Task instructions: Output only the lines from the start of the entries through the line holding "(k k' : Z) (m : M". Each line must match the original exactly.

Exercise materials:
________________________

(** X18.  With interactions that take no negative time and fuel for the
    recovery wait, each of the four attacks, started with the flag down and
    no verdict logged, returns without an exception, and returns exactly the
    crash flag it leaves behind: [True] after having set it once, as its last
    act, and [False] without having touched it. *)
Theorem attacks_return_their_verdict (env : Env) (fuel : nat) (s : Run)
    (duration : Q) (n : Z) :
  (forall k, (0 <= elapsed env k)%Q) ->
  (31 <= fuel)%nat ->
  clean s ->
  reports_verdict (attack_concurrent_flood env fuel duration n) s
  /\ reports_verdict (attack_connection_overflow env fuel n) s
  /\ reports_verdict (attack_rapid_reconnect env fuel n) s
  /\ reports_verdict (attack_combined_stress env fuel duration) s.
Proof.
  intros E F C.
  split; [|split; [|split]]; apply reports_of_verdict; try exact C.
  - apply halts_attack_concurrent_flood; assumption.
  - apply verdict_attack_concurrent_flood.
  - apply halts_attack_connection_overflow; assumption.
  - apply verdict_attack_connection_overflow.
  - apply halts_attack_rapid_reconnect; assumption.
  - apply verdict_attack_rapid_reconnect.
  - apply halts_attack_combined_stress; assumption.
  - apply verdict_attack_combined_stress.
Qed.

Lemma attacks_return_their_verdict_witness :
  ((forall k, (0 <= elapsed dead_device k)%Q)
   /\ (31 <= 31)%nat
   /\ clean (fresh_tester, world0))
  /\ reports_verdict (attack_rapid_reconnect dead_device 31 3) (fresh_tester, world0).
Proof.
  assert (E : forall k, (0 <= elapsed dead_device k)%Q)
    by (intros k; vm_compute; discriminate).
  assert (F : (31 <= 31)%nat) by lia.
  assert (C : clean (fresh_tester, world0)) by (split; reflexivity).
  split.
  - split; [exact E | split; [exact F | exact C]].
  - exact (proj1 (proj2 (proj2 (attacks_return_their_verdict dead_device 31
                                  (fresh_tester, world0) 0%Q 3 E F C)))).
Defined.





(** ** Requests counted by the sequential attacks *)

Lemma sent_at_most_trans (k1 k2 : Z) (s0 s1 s2 : Run) :
  sent_at_most k1 s0 s1 -> sent_at_most k2 s1 s2 -> sent_at_most (k1 + k2) s0 s2.
Proof. unfold sent_at_most. intros (R1 & S1) (R2 & S2). split; [congruence | lia]. Qed.

Lemma spends_mono {A : Type} (k k' : Z) (m : M Run A) :
  k <= k' -> spends k m -> spends k' m.
Proof.
  intros L H s. destruct (H s) as (R & S1). split; [exact R | lia].
Qed.

Lemma spends_bind_val {A B : Type} (k1 k2 : Z) (m : M Run A) (f : A -> M Run B) :
  0 <= k2 ->
  spends k1 m ->
  (forall a s s1, m s = (Val a, s1) -> sent_at_most k2 s1 (snd (f a s1))) ->
  spends (k1 + k2) (mbind m f).
Proof.
  intros K Hm Hf s. unfold mbind. specialize (Hm s).
  destruct (m s) as [[a | e |] s1] eqn:E; cbn [snd] in *.
  - apply (sent_at_most_trans k1 k2 s s1); [exact Hm | exact (Hf a s s1 E)].
  - destruct Hm as (R & S1). split; [exact R | lia].
  - destruct Hm as (R & S1). split; [exact R | lia].
Qed.

Lemma spends_bind {A B : Type} (k1 k2 : Z) (m : M Run A) (f : A -> M Run B) :
  0 <= k2 -> spends k1 m -> (forall a, spends k2 (f a)) ->
  spends (k1 + k2) (mbind m f).
Proof.
  intros K Hm Hf. apply spends_bind_val; [exact K | exact Hm|].
  intros a s s1 _. apply Hf.
Qed.

Lemma spends_first {A B : Type} (k : Z) (m : M Run A) (f : A -> M Run B) :
  0 <= k -> spends 0 m -> (forall a, spends k (f a)) -> spends k (mbind m f).
Proof. intros K Hm Hf. exact (spends_bind 0 k m f K Hm Hf). Qed.

Lemma spends_ret {A : Type} (a : A) : spends 0 (@ret Run A a).
Proof. intros s. split; cbn [ret snd]; lia. Qed.

Lemma spends_of_outcome {A : Type} (o : outcome A) : spends 0 (@of_outcome Run A o).
Proof. intros s. unfold of_outcome. destruct o; split; cbn [snd]; lia. Qed.

Lemma spends_lift {A : Type} (m : M World A) : spends 0 (lift m).
Proof.
  intros [t w]. unfold lift. cbn [fst snd]. destruct (m w) as [r w'].
  split; cbn [fst snd]; lia.
Qed.

Lemma spends_self_get {A : Type} (f : CrashTester -> A) : spends 0 (self_get f).
Proof. intros s. split; cbn [self_get snd]; lia. Qed.

Lemma spends_self_set_crash (method : string) : spends 0 (self_set_crash method).
Proof. intros s. split; cbn [self_set_crash fst snd result]; lia. Qed.

Lemma spends_other_counter (f : TestResult -> TestResult) :
  (forall r, requests_sent (f r) = requests_sent r
             /\ responses_received (f r) = responses_received r) ->
  spends 0 (self_result_update f).
Proof.
  intros H s. destruct (H (result (fst s))) as (S1 & R).
  split; cbn [self_result_update fst snd result]; lia.
Qed.

Lemma spends_one_request : spends 1 (self_result_update (add_requests_sent 1)).
Proof.
  intros s.
  split; cbn [self_result_update fst snd result add_requests_sent
              requests_sent responses_received]; lia.
Qed.

Section Counting.

Variable env : Env.

Ltac spend_zero :=
  match goal with
  | H : spends ?k ?m |- spends ?k ?m => exact H
  | |- spends 0 (mbind _ _) => apply spends_first; [lia | | intros ?]
  | |- spends 0 (ret _) => apply spends_ret
  | |- spends 0 (of_outcome _) => apply spends_of_outcome
  | |- spends 0 (lift _) => apply spends_lift
  | |- spends 0 (self_get _) => apply spends_self_get
  | |- spends 0 (self_set_crash _) => apply spends_self_set_crash
  | |- spends 0 (self_result_update _) =>
      apply spends_other_counter; intros ?; split; reflexivity
  | |- spends _ (if ?c then _ else _) => destruct c
  end.

Lemma spends_check_for_crash (fuel : nat) (name : string) :
  spends 0 (check_for_crash env fuel name).
Proof. unfold check_for_crash. repeat spend_zero. Qed.

Lemma spends_send_on_all (sockets : list socket) (cmd : bytes) :
  spends (len sockets) (send_on_all env sockets cmd).
Proof.
  unfold len.
  induction sockets as [|s rest IH]; cbn [send_on_all List.length].
  - apply spends_ret.
  - apply spends_first; [lia | apply spends_lift | intros ok].
    replace (Z.of_nat (S (List.length rest)))
      with (1 + Z.of_nat (List.length rest)) by lia.
    apply spends_bind; [lia | | intros _; exact IH].
    destruct ok; [apply spends_one_request|].
    apply (spends_mono 0); [lia | apply spends_ret].
Qed.

Lemma open_sockets_length (ip : string) (timeout : Q) (n : nat) :
  forall (w w' : World) (sockets : list socket),
    open_sockets env n ip timeout w = (Val sockets, w') ->
    (List.length sockets <= n)%nat.
Proof.
  induction n as [|n IH]; intros w w' sockets; cbn [open_sockets].
  - unfold ret. intros E. injection E as <- _. cbn [List.length]. lia.
  - unfold mbind at 1.
    destruct (sock_connect env ip timeout w) as [[o | e |] w1]; try discriminate.
    unfold mbind at 1.
    destruct (open_sockets env n ip timeout w1) as [[rest | e |] w2] eqn:E1;
      try discriminate.
    unfold ret. intros E. injection E as <- _.
    pose proof (IH w1 w2 rest E1).
    destruct o; cbn [List.length]; lia.
Qed.

Lemma spends_connection_overflow_body (cmd : bytes) :
  spends (MAX_CLIENTS + 3) (connection_overflow_body env cmd).
Proof.
  unfold connection_overflow_body.
  apply spends_first; [unfold MAX_CLIENTS; lia | apply spends_lift | intros _].
  apply spends_first; [unfold MAX_CLIENTS; lia | apply spends_self_get | intros ip].
  apply (spends_bind_val 0 (MAX_CLIENTS + 3));
    [unfold MAX_CLIENTS; lia | apply spends_lift|].
  intros sockets [t w] [t1 w1] E.
  assert (L : len sockets <= MAX_CLIENTS + 3).
  { unfold lift in E. cbn [fst snd] in E.
    destruct (open_sockets env (Z.to_nat (MAX_CLIENTS + 3)) ip (1 # 2) w)
      as [r w'] eqn:O.
    injection E as -> _ _.
    pose proof (open_sockets_length ip (1 # 2) _ w w' sockets O) as N.
    unfold len, MAX_CLIENTS in *. lia. }
  revert t1 w1 E. intros t1 w1 _.
  assert (Sp : spends (MAX_CLIENTS + 3)
                 (send_on_all env sockets cmd ;;; lift (close_all env sockets))).
  { apply (spends_mono (len sockets + 0)); [lia|].
    apply spends_bind; [lia | apply spends_send_on_all | intros _; apply spends_lift]. }
  exact (Sp (t1, w1)).
Qed.

Lemma spends_rapid_reconnect_body (cmd : bytes) :
  spends 1 (rapid_reconnect_body env cmd).
Proof.
  unfold rapid_reconnect_body.
  apply spends_first; [lia | apply spends_lift | intros _].
  apply spends_first; [lia | apply spends_self_get | intros ip].
  apply spends_first; [lia | apply spends_lift | intros [h|]].
  - apply spends_first; [lia | apply spends_lift | intros [|]].
    + apply (spends_bind 1 0); [lia | apply spends_one_request | intros _].
      repeat spend_zero.
    + apply (spends_mono 0); [lia | apply spends_ret].
  - apply (spends_mono 0); [lia | apply spends_ret].
Qed.

Lemma spends_connection_overflow_loop (fuel : nat) (cmd : bytes) (idx : list Z) :
  spends ((MAX_CLIENTS + 3) * len idx) (connection_overflow_loop env fuel cmd idx).
Proof.
  unfold len.
  induction idx as [|i idx IH]; cbn [connection_overflow_loop List.length].
  - apply (spends_mono 0); [unfold MAX_CLIENTS; lia | apply spends_ret].
  - assert (P : 0 <= (MAX_CLIENTS + 3) * Z.of_nat (List.length idx))
      by (unfold MAX_CLIENTS; lia).
    assert (P' : 0 <= (MAX_CLIENTS + 3) * Z.of_nat (S (List.length idx)))
      by (unfold MAX_CLIENTS; lia).
    apply spends_first; [exact P' | apply spends_lift | intros stop].
    apply spends_first; [exact P' | apply spends_self_get | intros detected].
    destruct (stop || detected).
    + apply (spends_mono 0); [exact P' | apply spends_ret].
    + replace ((MAX_CLIENTS + 3) * Z.of_nat (S (List.length idx)))
        with ((MAX_CLIENTS + 3) + (MAX_CLIENTS + 3) * Z.of_nat (List.length idx))
        by lia.
      apply spends_bind;
        [exact P | apply spends_connection_overflow_body | intros _].
      destruct ((0 <? i) && (i mod 10 =? 0)); [|exact IH].
      apply spends_first; [exact P | apply spends_check_for_crash | intros [|]];
        [|exact IH].
      apply (spends_mono 0); [exact P | apply spends_ret].
Qed.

________________________

Written answer:
(** X18.  With interactions that take no negative time and fuel for the
    recovery wait, each of the four attacks, started with the flag down and
    no verdict logged, returns without an exception, and returns exactly the
    crash flag it leaves behind: [True] after having set it once, as its last
    act, and [False] without having touched it. *)
Theorem attacks_return_their_verdict (env : Env) (fuel : nat) (s : Run)
    (duration : Q) (n : Z) :
  (forall k, (0 <= elapsed env k)%Q) ->
  (31 <= fuel)%nat ->
  clean s ->
  reports_verdict (attack_concurrent_flood env fuel duration n) s
  /\ reports_verdict (attack_connection_overflow env fuel n) s
  /\ reports_verdict (attack_rapid_reconnect env fuel n) s
  /\ reports_verdict (attack_combined_stress env fuel duration) s.
Proof.
  intros E F C.
  split; [|split; [|split]]; apply reports_of_verdict; try exact C.
  - apply halts_attack_concurrent_flood; assumption.
  - apply verdict_attack_concurrent_flood.
  - apply halts_attack_connection_overflow; assumption.
  - apply verdict_attack_connection_overflow.
  - apply halts_attack_rapid_reconnect; assumption.
  - apply verdict_attack_rapid_reconnect.
  - apply halts_attack_combined_stress; assumption.
  - apply verdict_attack_combined_stress.
Qed.

Lemma attacks_return_their_verdict_witness :
  ((forall k, (0 <= elapsed dead_device k)%Q)
   /\ (31 <= 31)%nat
   /\ clean (fresh_tester, world0))
  /\ reports_verdict (attack_rapid_reconnect dead_device 31 3) (fresh_tester, world0).
Proof.
  assert (E : forall k, (0 <= elapsed dead_device k)%Q)
    by (intros k; vm_compute; discriminate).
  assert (F : (31 <= 31)%nat) by lia.
  assert (C : clean (fresh_tester, world0)) by (split; reflexivity).
  split.
  - split; [exact E | split; [exact F | exact C]].
  - exact (proj1 (proj2 (proj2 (attacks_return_their_verdict dead_device 31
                                  (fresh_tester, world0) 0%Q 3 E F C)))).
Defined.





(** ** Requests counted by the sequential attacks *)

Lemma sent_at_most_trans (k1 k2 : Z) (s0 s1 s2 : Run) :
  sent_at_most k1 s0 s1 -> sent_at_most k2 s1 s2 -> sent_at_most (k1 + k2) s0 s2.
Proof. unfold sent_at_most. intros (R1 & S1) (R2 & S2). split; [congruence | lia]. Qed.

Lemma spends_mono {A : Type} (k k' : Z) (m : M Run A) :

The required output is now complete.